| How to complete this task |
Below are some records; quote exactly the lines from the one that contains "induction l as [|x l IH]; [done|]. rewrite fmap_cons." through the one that contains "intros Hl Hn.", inclusive, and no others.

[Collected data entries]
####################

(* ===== verification/Umalloc.v ===== *)
(** * The user memory allocator (user/umalloc.c)

    The allocator of Kernighan and Ritchie: a circular list of free blocks in the
    order of their addresses, which starts at the static header [base]; malloc is
    first fit from where the last search ended, free puts a block back in its place
    and joins it with its neighbours.

    A heap is the headers that have been written, by address, with freep and the
    break.  The payload of blocks is not modelled: a program that writes outside
    the blocks it got may destroy headers. *)

From S2P Require Import Prelude Monad.

(** union header. *)

Record header := mk_header {
  h_ptr : Z;
  h_size : Z;
}.

Record heap := mk_heap {
  hp_mem : gmap Z header;
  hp_freep : Z;
  hp_brk : Z;
}.

Definition set_hp_mem (v : gmap Z header) (s : heap) : heap := mk_heap v (hp_freep s) (hp_brk s).
Definition set_hp_freep (v : Z) (s : heap) : heap := mk_heap (hp_mem s) v (hp_brk s).
Definition set_hp_brk (v : Z) (s : heap) : heap := mk_heap (hp_mem s) (hp_freep s) v.

Definition sizeof_Header : Z := 16.

(** Pointer arithmetic on Header*. *)

Definition hdr_add (p n : Z) : Z := p + sizeof_Header * n.

Section Umalloc.

(** The address of [base], the start of the heap, and whether the kernel grants
    [n] more bytes when the break is at [brk]. *)

Context (base heap0 : Z) (grants : Z -> Z -> bool).

Definition in_heap (s : heap) (a : Z) : bool :=
  (a =? base) || ((heap0 <=? a) && (a + sizeof_Header <=? hp_brk s)).

Definition get_hdr (a : Z) : M heap header := m <- gets hp_mem ;; valid (m !! a).

Definition mod_hdr (a : Z) (f : header -> header) : M heap unit :=
  ok <- gets (fun s => in_heap s a) ;;
  if negb ok then fault else
  modify (fun s => set_hp_mem (<[a := f (default (mk_header 0 0) (hp_mem s !! a))]> (hp_mem s)) s).

Definition set_ptr (a v : Z) : M heap unit := mod_hdr a (fun h => mk_header v (h_size h)).
Definition set_size (a v : Z) : M heap unit := mod_hdr a (fun h => mk_header (h_ptr h) (u32 v)).

(** The system call; its argument is an int. *)

Definition sbrk (n : Z) : M heap Z :=
  brk <- gets hp_brk ;;
  if grants brk (i32 n) then modify (set_hp_brk (brk + i32 n)) ;; ret brk else ret (-1).

(** The number of headers bounds a walk around the list. *)

Definition nheaders : M heap nat := gets (fun s => size (hp_mem s)).

Definition free (ap : Z) : M heap unit :=
  let bp := hdr_add ap (-1) in
  p0 <- gets hp_freep ;;
  n <- nheaders ;;
  p <- loop (S n) (fun p =>
    h <- get_hdr p ;;
    if (p <? bp) && (bp <? h_ptr h) then ret (inr p)
    else if (h_ptr h <=? p) && ((p <? bp) || (bp <? h_ptr h)) then ret (inr p)
    else ret (inl (h_ptr h))) p0 ;;
  hp <- get_hdr p ;;
  hb <- get_hdr bp ;;
  (if hdr_add bp (h_size hb) =? h_ptr hp then
     hn <- get_hdr (h_ptr hp) ;;
     set_size bp (h_size hb + h_size hn) ;;
     set_ptr bp (h_ptr hn)
   else set_ptr bp (h_ptr hp)) ;;
  hp <- get_hdr p ;;
  (if hdr_add p (h_size hp) =? bp then
     hb <- get_hdr bp ;;
     set_size p (h_size hp + h_size hb) ;;
     set_ptr p (h_ptr hb)
   else set_ptr p bp) ;;
  modify (set_hp_freep p).

Definition morecore (nu : Z) : M heap Z :=
  let nu := if nu <? 4096 then 4096 else nu in
  p <- sbrk (nu * sizeof_Header) ;;
  if p =? -1 then ret 0 else
  set_size p nu ;;
  free (hdr_add p 1) ;;
  gets hp_freep.

(** Taking [nunits] units from the block [p], the one after [prevp]. *)

Definition take_block (nunits prevp p : Z) : M heap Z :=
  h <- get_hdr p ;;
  p <- (if h_size h =? nunits then set_ptr prevp (h_ptr h) ;; ret p
        else
          set_size p (h_size h - nunits) ;;
          h <- get_hdr p ;;
          let p := hdr_add p (h_size h) in
          set_size p nunits ;;
          ret p) ;;
  modify (set_hp_freep prevp) ;;
  ret (hdr_add p 1).

(** One round of the loop of malloc, at [st = (prevp, p)]. *)

Definition malloc_round (nunits : Z) (st : Z * Z) : M heap (Z * Z + Z) :=
  let '(prevp, p) := st in
  h <- get_hdr p ;;
  if nunits <=? h_size h then r <- take_block nunits prevp p ;; ret (inr r) else
  freep <- gets hp_freep ;;
  if p =? freep then
    p <- morecore nunits ;;
    if p =? 0 then ret (inr 0) else
    h <- get_hdr p ;;
    ret (inl (p, h_ptr h))
  else ret (inl (p, h_ptr h)).

Definition malloc_units (nbytes : Z) : Z := u32 ((nbytes + sizeof_Header - 1) / sizeof_Header + 1).

(** The list is walked at most twice, the second time with a block more. *)

Definition malloc (nbytes : Z) : M heap Z :=
  let nunits := malloc_units nbytes in
  prevp <- gets hp_freep ;;
  prevp <- (if prevp =? 0 then
              set_ptr base base ;;
              modify (set_hp_freep base) ;;
              set_size base 0 ;;
              ret base
            else ret prevp) ;;
  n <- nheaders ;;
  h <- get_hdr prevp ;;
  loop (2 * n + 4) (malloc_round nunits) (prevp, h_ptr h).

(** ** The heap as blocks

    A block is a pair of the address of its header and its number of units, the
    header included. *)

Definition first (l : list (Z * Z)) (endp : Z) : Z :=
  match l with [] => endp | x :: _ => x.1 end.

(** The headers of a list of blocks: each holds its size and points to the next,
    the last to [endp]. *)

Fixpoint links (m : gmap Z header) (l : list (Z * Z)) (endp : Z) : Prop :=
  match l with
  | [] => True
  | x :: l' => m !! x.1 = Some (mk_header (first l' endp) x.2) /\ links m l' endp
  end.

(** Blocks in the order of their addresses, after [lo] and with a gap before each,
    up to [hi]. *)

Fixpoint sorted (lo hi : Z) (l : list (Z * Z)) : Prop :=
  match l with
  | [] => lo <= hi
  | x :: l' => lo < x.1 /\ 0 <= x.2 /\ sorted (hdr_add x.1 x.2) hi l'
  end.

(** Two blocks do not overlap. *)

Definition apart (x y : Z * Z) : Prop :=
  hdr_add x.1 x.2 <= y.1 \/ hdr_add y.1 y.2 <= x.1.

(** The units of a list of blocks, and of the allocated blocks. *)

Definition units (l : list (Z * Z)) : Z := foldr (fun x n => x.2 + n) 0 l.
Definition alloc_units (al : gmap Z Z) : Z := map_fold (fun _ n t => n + t) 0 al.

(** [arena s fl al]: the free blocks are [fl], the allocated ones [al], by the
    address of their header, and together they are the whole heap. *)

Record arena (s : heap) (fl : list (Z * Z)) (al : gmap Z Z) : Prop := {
  ar_list : hp_freep s = 0 /\ fl = [] /\ al = ∅ \/
            links (hp_mem s) ((base, 0) :: fl) base /\ hp_freep s ∈ base :: fl.*1;
  ar_sorted : sorted base (hp_brk s) fl;
  ar_bounds : 0 < base /\ base + sizeof_Header <= heap0 /\ heap0 <= hp_brk s <= 2 ^ 36;
  ar_free : Forall (fun x => heap0 <= x.1 /\ 0 < x.2) fl;
  ar_alloc : forall b n, al !! b = Some n ->
    0 < n /\ heap0 <= b /\ hdr_add b n <= hp_brk s /\ h_size <$> hp_mem s !! b = Some n;
  ar_apart : forall b n, al !! b = Some n -> Forall (apart (b, n)) fl;
  ar_apart2 : forall b n c k, al !! b = Some n -> al !! c = Some k -> b <> c -> apart (b, n) (c, k);
  ar_all : hdr_add heap0 (units fl + alloc_units al) = hp_brk s;
}.

(** Putting a block before the next one, or joining the two. *)

Definition join (x : Z * Z) (l : list (Z * Z)) : list (Z * Z) :=
  match l with
  | y :: l' => if hdr_add x.1 x.2 =? y.1 then (x.1, x.2 + y.2) :: l' else x :: l
  | [] => [x]
  end.

(** ** Lemmas: lists of blocks *)

Lemma first_app l1 l2 e : first (l1 ++ l2) e = first l1 (first l2 e).
Proof. by destruct l1. Qed.

Lemma links_app m l1 l2 e : links m (l1 ++ l2) e <-> links m l1 (first l2 e) /\ links m l2 e.
Proof.
  induction l1 as [|x l1 IH]; simpl; [tauto|]. rewrite first_app, IH. tauto.
Qed.

Lemma links_insert m a h l e : a ∉ l.*1 -> links m l e -> links (<[a := h]> m) l e.
Proof.
  induction l as [|x l IH]; [done|]. rewrite fmap_cons, not_elem_of_cons. simpl.
  intros [Hne Hl] [Hx Hr]. split; [by rewrite lookup_insert_ne|auto].
Qed.

Lemma links_ext m m' l e :
  (forall a, a ∈ l.*1 -> m' !! a = m !! a) -> links m l e -> links m' l e.
Proof.
  induction l as [|x l IH]; [done|]. rewrite fmap_cons. simpl. intros H [Hx Hl].
  split; [rewrite H; [done|by left]|]. apply IH; [|done]. intros a Ha. apply H. by right.
Qed.

Lemma links_lookup m l e x :
  links m l e -> x ∈ l -> exists q, m !! x.1 = Some (mk_header q x.2).
Proof.
  induction l as [|y l IH]; [by intros _ ?%elem_of_nil|]. simpl. intros [Hy Hl] [->|Hx]%elem_of_cons; eauto.
Qed.

Lemma links_size m l e : links m l e -> NoDup l.*1 -> (length l <= size m)%nat.
Proof.
  intros Hl Hn. rewrite <- (length_fmap fst l), <- (size_list_to_set (C:=gset Z)) by done.
  rewrite <- size_dom. apply subseteq_size. intros a [x [-> Hx]]%elem_of_list_to_set%list_elem_of_fmap.
  destruct (links_lookup m l e x Hl Hx) as [q Hq]. by apply elem_of_dom_2 in Hq.
Qed.

(** The end of the last block. *)

Fixpoint end_of (lo : Z) (l : list (Z * Z)) : Z :=
  match l with [] => lo | x :: l' => end_of (hdr_add x.1 x.2) l' end.

Lemma sorted_app lo hi l1 l2 :
  sorted lo hi (l1 ++ l2) <-> sorted lo (end_of lo l1) l1 /\ sorted (end_of lo l1) hi l2.
Proof.
  revert lo. induction l1 as [|x l1 IH]; intros lo; simpl; [split; [split; [lia|done]|tauto]|].
  rewrite IH. tauto.
Qed.

Lemma sorted_le lo hi l : sorted lo hi l -> lo <= hi.
Proof.
  revert lo. induction l as [|x l IH]; intros lo; simpl; [done|].
  intros (H1 & H2 & H3%IH). unfold hdr_add, sizeof_Header in *. lia.
Qed.

Lemma sorted_bounds lo hi l x :
  sorted lo hi l -> x ∈ l -> lo < x.1 /\ 0 <= x.2 /\ hdr_add x.1 x.2 <= hi.
Proof.
  revert lo. induction l as [|y l IH]; intros lo; [by intros _ ?%elem_of_nil|]. simpl.
  intros (H1 & H2 & H3) [->|Hx]%elem_of_cons.
  - apply sorted_le in H3. done.
  - destruct (IH _ H3 Hx) as (H4 & H5 & H6). unfold hdr_add, sizeof_Header in *. lia.
Qed.

Lemma sorted_lower lo lo' hi l : sorted lo hi l -> lo' <= lo -> sorted lo' hi l.
Proof. destruct l; simpl; intros; [lia|]. intuition lia. Qed.

Lemma sorted_upper lo hi hi' l : sorted lo hi l -> hi <= hi' -> sorted lo hi' l.
Proof.
  revert lo. induction l as [|x l IH]; intros lo; simpl; [lia|]. intros (? & ? & ?) ?. auto.
Qed.

Lemma sorted_nodup lo hi l : sorted lo hi l -> NoDup l.*1.
Proof.
  revert lo. induction l as [|x l IH]; intros lo; simpl; [constructor|].
  intros (H1 & H2 & H3). constructor; [|by eapply IH].
  intros [y [E Hy]]%list_elem_of_fmap. destruct (sorted_bounds _ _ _ _ H3 Hy) as (H4 & _).
  unfold hdr_add, sizeof_Header in H4. lia.
Qed.

Lemma units_app l1 l2 : units (l1 ++ l2) = units l1 + units l2.
Proof. induction l1 as [|x l1 IH]; simpl; [done|]. rewrite IH. lia. Qed.

Lemma units_nonneg lo hi l : sorted lo hi l -> 0 <= units l.
Proof.
  revert lo. induction l as [|x l IH]; intros lo; simpl; [lia|].
  intros (_ & ? & Hl). specialize (IH _ Hl). lia.
Qed.

Lemma units_join x l : units (join x l) = x.2 + units l.
Proof. destruct l as [|y l]; simpl; [lia|]. destruct (_ =? _); simpl; lia. Qed.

####################

| Answer space |
  induction l as [|x l IH]; [done|]. rewrite fmap_cons. simpl. intros H [Hx Hl].
  split; [rewrite H; [done|by left]|]. apply IH; [|done]. intros a Ha. apply H. by right.
Qed.

Lemma links_lookup m l e x :
  links m l e -> x ∈ l -> exists q, m !! x.1 = Some (mk_header q x.2).
Proof.
  induction l as [|y l IH]; [by intros _ ?%elem_of_nil|]. simpl. intros [Hy Hl] [->|Hx]%elem_of_cons; eauto.
Qed.

Lemma links_size m l e : links m l e -> NoDup l.*1 -> (length l <= size m)%nat.
Proof.
  intros Hl Hn. rewrite <- (length_fmap fst l), <- (size_list_to_set (C:=gset Z)) by done.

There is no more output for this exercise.